>>>

(** * funfuzz: inspection of a compiled SpiderMonkey shell

    A shallow embedding of [src/funfuzz/js/inspect_shell.py] and the
    properties of its probes: [archOfBinary], [constructVgCmdList],
    [shellSupports], [testBinary], [testJsShellOrXpcshell],
    [queryBuildConfiguration] and [verifyBinary].

    Conventions of the embedding.
    - Python text is a [string]; its characters are the code points below
      256.  All markers, scripts and JSON literals of the module are ASCII.
      The text handed to the model is the process output after
      [.decode("utf-8", errors="replace")], which never raises.
    - Python integers are [Z].
    - A call of [subprocess.run] is answered by the host: a function of the
      invocations made so far and of the current one.  Every call is
      appended to a trace, also when it raises.
    - The shell object [sh] of [verifyBinary] lives in the store of the
      world, next to the trace.
    - [assert] raises AssertionError: the interpreter runs without -O.
    - [env_with_path] of lithium is taken as returning, which it does on
      Linux, Darwin and Windows; its result is a tag of the invocation.
    - The [FUNFUZZ_LOG.info] lines of [testBinary] are not modelled.
    - The module-level tables of library names are functions of the
      host. *)

From Stdlib Require Import ZArith List String Ascii Bool Lia QArith.
From Stdlib Require Import Numbers.DecimalString Numbers.DecimalPos Numbers.DecimalZ.
Import ListNotations.

Open Scope string_scope.
Open Scope Z_scope.
Open Scope list_scope.

(* ===================================================================== *)
(** ** Python primitives used by the module *)
(* ===================================================================== *)

Module Py.

(** Exceptions that can leave the functions of the module. *)
Inductive exn : Type :=
| AssertionError
| IndexError
| Exception (msg : string)
| TimeoutExpired
| OSError
| JSONDecodeError.

Inductive Result (A : Type) : Type :=
| Ok (a : A)
| Raise (e : exn).
Arguments Ok {A} a.
Arguments Raise {A} e.

(** [str(n)] for an integer. *)
Definition str_int (n : Z) : string := NilZero.string_of_int (Z.to_int n).

(** [needle in hay] for two strings. *)
Fixpoint str_in (needle hay : string) : bool :=
  prefix needle hay ||
  match hay with
  | EmptyString => false
  | String _ hay' => str_in needle hay'
  end.

(** The cut at the first colon: [None] when the text has no colon. *)
Fixpoint cut_colon (s : string) : option (string * string) :=
  match s with
  | EmptyString => None
  | String c s' =>
      if Ascii.eqb c ":" then Some (EmptyString, s')
      else match cut_colon s' with
           | Some (a, b) => Some (String c a, b)
           | None => None
           end
  end.

(** [s.split(":", 1)]: one piece without a colon, two pieces otherwise. *)
Definition split_colon_1 (s : string) : list string :=
  match cut_colon s with
  | Some (a, b) => [a; b]
  | None => [s]
  end.

(** [l[i]] for a non-negative index. *)
Definition index {A : Type} (l : list A) (i : nat) : Result A :=
  match nth_error l i with
  | Some x => Ok x
  | None => Raise IndexError
  end.

(** [c.isspace()] on the code points below 256: TAB..CR, FS..US, space,
    NEL and the no-break space. *)
Definition isspace (c : ascii) : bool :=
  let n := N_of_ascii c in
  ((9 <=? n) && (n <=? 13) || (28 <=? n) && (n <=? 32) ||
   (n =? 133) || (n =? 160))%N.

(** [s.rstrip()]: the trailing run of whitespace is removed. *)
Fixpoint rstrip (s : string) : string :=
  match s with
  | EmptyString => EmptyString
  | String c s' =>
      match rstrip s' with
      | EmptyString => if isspace c then EmptyString else String c EmptyString
      | r => String c r
      end
  end.

(** [c.lower()] on the code points below 256: A..Z and the capital
    letters of Latin-1 (all of U+00C0..U+00DE but the multiplication
    sign) move up by 32. *)
Definition lower_char (c : ascii) : ascii :=
  let n := N_of_ascii c in
  if ((65 <=? n) && (n <=? 90) ||
      (192 <=? n) && (n <=? 222) && negb (n =? 215))%N
  then ascii_of_N (n + 32)
  else c.

Fixpoint lower (s : string) : string :=
  match s with
  | EmptyString => EmptyString
  | String c s' => String (lower_char c) (lower s')
  end.

(** Python floats, as far as truth value and comparison with a bool need
    them. *)
Inductive pyfloat : Type :=
| Finite (q : Q)
| Infinite (negative : bool)
| NaN.
Lemma dfs_invariant fuel : ∀ place d T,
  Pre place d → R T (dfs fuel place d roads T).2.
Proof.
  induction fuel as [|fuel IH]; intros place d T Hpre; [done|].
  simpl. apply dfs_body_invariant; [done|]. intros p' d' T' Hpre'.
  by apply IH.
Qed.
End invariant.

#[export] Instance lowers_refl : Reflexive lowers.
Proof. intros T k v Hk. exists v. split; [done|]. apply Qcle_refl. Qed.

#[export] Instance lowers_trans : Transitive lowers.
Proof.
  intros T1 T2 T3 H12 H23 k v Hk.
  destruct (H12 k v Hk) as (v2 & Hk2 & Hle2).
  destruct (H23 k v2 Hk2) as (v3 & Hk3 & Hle3).
  exists v3. split; [done|]. by eapply Qcle_trans.
Qed.

Lemma lowers_insert (T : table) p d : T !! p = None → lowers T (<[p := d]> T).
Proof.
  intros Hp k v Hk. exists v. split; [|apply Qcle_refl].
  rewrite lookup_insert_ne; [done|]. intros ->. congruence.
Qed.

Lemma lowers_lower (T : table) p d known :
  T !! p = Some known → d < known → lowers T (<[p := d]> T).
Proof.
  intros Hp Hlt k v Hk. destruct (decide (p = k)) as [->|Hne].
  - exists d. rewrite lookup_insert_eq. split; [done|].
    apply Qclt_le_weak. congruence.
  - exists v. rewrite lookup_insert_ne by done. split; [done|apply Qcle_refl].
Qed.

Lemma for_each_lowers (l : hops) (body : string * Qc → M unit) :
  (∀ h T, lowers T (body h T).2) → ∀ T, lowers T (for_each l body T).2.
Proof. intros Hbody. apply for_each_invariant; [apply _..|]. auto. Qed.

Lemma dfs_lowers fuel place d roads T :
  lowers T (dfs fuel place d roads T).2.
Proof.
  apply (dfs_invariant roads (λ _ _, True) lowers); try done.
  - intros. by apply lowers_insert.
  - intros. by eapply lowers_lower.
Qed.

Lemma lowers_entry_step (T T' : table) k :
  lowers T T' → entry_step (T !! k) (T' !! k).
Proof.
  intros Hlow. unfold entry_step. destruct (T !! k) as [v|] eqn:Hk.
  - destruct (Hlow k v Hk) as (v' & -> & Hle).
    destruct (Qcle_lt_or_eq _ _ Hle) as [Hlt| ->]; [|by left].
    right; right. by exists v, v'.
  - destruct (T' !! k) as [v'|]; [|by left].
    right; left. split; [done|]. by exists v'.
Qed.

(** C3.  Whatever the arguments of a call of [dfs], and whether it returns
    or raises (so also for a run cut short at any depth), every entry of the
    distance table is afterwards what it was before, or has been inserted
    for a key that had none, or has been replaced by a strictly lower
    value: an entry is never removed and never raised. *)
Theorem dfs_entries_never_raised fuel place dist_so_far roads (T : table) k :
  entry_step (T !! k) ((dfs fuel place dist_so_far roads T).2 !! k).
Proof. apply lowers_entry_step, dfs_lowers. Qed.

(** ** Every entry is the cost of a path *)

Section soundness.
Variables (roads : roadmap) (s : string).

Local Instance keeps_sound_refl : Reflexive (keeps_sound roads s).
Proof. by intros T HT. Qed.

<<<

- **TO DO**:
When a line in the material contains the string "host", copy that line.

- **TASK OUTPUT**:
    - A call of [subprocess.run] is answered by the host: a function of the
      host. *)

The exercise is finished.